▸ **Description of the task**
Using the records below, filter out every line that lacks "ErrBadLowerBounds" and copy the rest.

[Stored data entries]
● ● ● ● ● ● ●

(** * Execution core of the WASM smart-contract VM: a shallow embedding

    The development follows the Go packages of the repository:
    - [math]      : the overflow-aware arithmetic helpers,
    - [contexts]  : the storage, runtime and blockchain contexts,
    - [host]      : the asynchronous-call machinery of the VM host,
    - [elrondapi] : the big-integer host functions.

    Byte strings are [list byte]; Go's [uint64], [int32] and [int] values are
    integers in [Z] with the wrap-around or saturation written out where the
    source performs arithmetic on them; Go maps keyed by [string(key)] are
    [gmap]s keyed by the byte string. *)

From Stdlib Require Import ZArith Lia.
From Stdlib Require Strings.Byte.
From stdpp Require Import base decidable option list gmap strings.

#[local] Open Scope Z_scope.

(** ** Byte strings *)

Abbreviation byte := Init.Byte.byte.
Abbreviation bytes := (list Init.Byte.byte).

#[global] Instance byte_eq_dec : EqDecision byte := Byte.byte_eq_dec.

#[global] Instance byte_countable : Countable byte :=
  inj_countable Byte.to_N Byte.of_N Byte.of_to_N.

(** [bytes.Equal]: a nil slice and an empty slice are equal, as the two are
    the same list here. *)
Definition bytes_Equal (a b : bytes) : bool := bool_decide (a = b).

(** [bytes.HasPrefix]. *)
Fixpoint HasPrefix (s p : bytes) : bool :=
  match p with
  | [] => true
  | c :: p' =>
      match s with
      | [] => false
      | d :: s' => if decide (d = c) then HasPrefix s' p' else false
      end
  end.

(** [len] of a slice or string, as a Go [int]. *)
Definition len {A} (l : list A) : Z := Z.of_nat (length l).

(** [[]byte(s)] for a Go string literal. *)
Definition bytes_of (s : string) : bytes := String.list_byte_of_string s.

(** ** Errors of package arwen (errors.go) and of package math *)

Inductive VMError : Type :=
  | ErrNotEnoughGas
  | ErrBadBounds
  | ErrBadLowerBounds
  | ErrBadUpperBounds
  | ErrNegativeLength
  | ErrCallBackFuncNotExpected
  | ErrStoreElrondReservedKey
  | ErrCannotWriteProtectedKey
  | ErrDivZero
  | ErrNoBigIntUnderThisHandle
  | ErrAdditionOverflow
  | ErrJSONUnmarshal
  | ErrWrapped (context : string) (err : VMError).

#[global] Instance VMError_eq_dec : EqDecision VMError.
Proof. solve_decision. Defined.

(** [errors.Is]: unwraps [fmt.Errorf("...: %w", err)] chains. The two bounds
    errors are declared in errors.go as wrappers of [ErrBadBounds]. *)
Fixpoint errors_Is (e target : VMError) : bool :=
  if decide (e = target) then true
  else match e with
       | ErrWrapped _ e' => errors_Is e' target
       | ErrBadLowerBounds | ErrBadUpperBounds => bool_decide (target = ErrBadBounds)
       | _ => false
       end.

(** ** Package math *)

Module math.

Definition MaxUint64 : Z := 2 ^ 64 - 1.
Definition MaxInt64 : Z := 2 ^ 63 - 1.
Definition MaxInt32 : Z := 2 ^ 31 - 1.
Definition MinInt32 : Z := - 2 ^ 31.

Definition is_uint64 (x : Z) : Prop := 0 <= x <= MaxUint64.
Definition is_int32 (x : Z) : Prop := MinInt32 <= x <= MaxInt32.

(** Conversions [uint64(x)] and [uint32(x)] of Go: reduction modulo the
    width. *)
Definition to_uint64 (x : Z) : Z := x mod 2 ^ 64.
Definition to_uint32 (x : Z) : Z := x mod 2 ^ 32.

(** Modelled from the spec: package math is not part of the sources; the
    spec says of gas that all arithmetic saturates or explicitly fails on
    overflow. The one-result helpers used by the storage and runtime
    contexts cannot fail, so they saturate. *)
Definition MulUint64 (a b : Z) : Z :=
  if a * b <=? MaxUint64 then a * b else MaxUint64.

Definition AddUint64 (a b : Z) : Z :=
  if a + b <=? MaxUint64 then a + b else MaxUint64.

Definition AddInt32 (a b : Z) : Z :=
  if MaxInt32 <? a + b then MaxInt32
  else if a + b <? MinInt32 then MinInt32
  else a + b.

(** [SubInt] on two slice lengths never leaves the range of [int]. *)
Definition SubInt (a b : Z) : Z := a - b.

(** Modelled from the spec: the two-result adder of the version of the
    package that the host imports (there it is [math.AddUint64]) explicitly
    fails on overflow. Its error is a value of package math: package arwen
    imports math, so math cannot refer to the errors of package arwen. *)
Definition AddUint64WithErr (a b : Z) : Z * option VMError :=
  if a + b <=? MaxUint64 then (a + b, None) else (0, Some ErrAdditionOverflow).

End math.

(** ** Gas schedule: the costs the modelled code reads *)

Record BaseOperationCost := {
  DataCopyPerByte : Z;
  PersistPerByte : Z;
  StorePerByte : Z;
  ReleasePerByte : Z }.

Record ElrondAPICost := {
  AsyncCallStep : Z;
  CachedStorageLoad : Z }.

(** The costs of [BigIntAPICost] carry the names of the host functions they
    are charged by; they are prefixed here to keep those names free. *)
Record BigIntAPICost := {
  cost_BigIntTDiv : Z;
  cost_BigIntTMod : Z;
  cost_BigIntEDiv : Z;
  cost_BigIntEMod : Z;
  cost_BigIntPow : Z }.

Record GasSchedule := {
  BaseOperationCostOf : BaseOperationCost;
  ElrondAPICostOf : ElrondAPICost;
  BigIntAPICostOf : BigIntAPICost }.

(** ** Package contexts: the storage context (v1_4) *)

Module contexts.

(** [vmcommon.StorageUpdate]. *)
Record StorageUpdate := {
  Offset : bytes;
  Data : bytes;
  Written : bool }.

● ● ● ● ● ● ●

▸ **Answer to the problem**
  | ErrBadLowerBounds
       | ErrBadLowerBounds | ErrBadUpperBounds => bool_decide (target = ErrBadBounds)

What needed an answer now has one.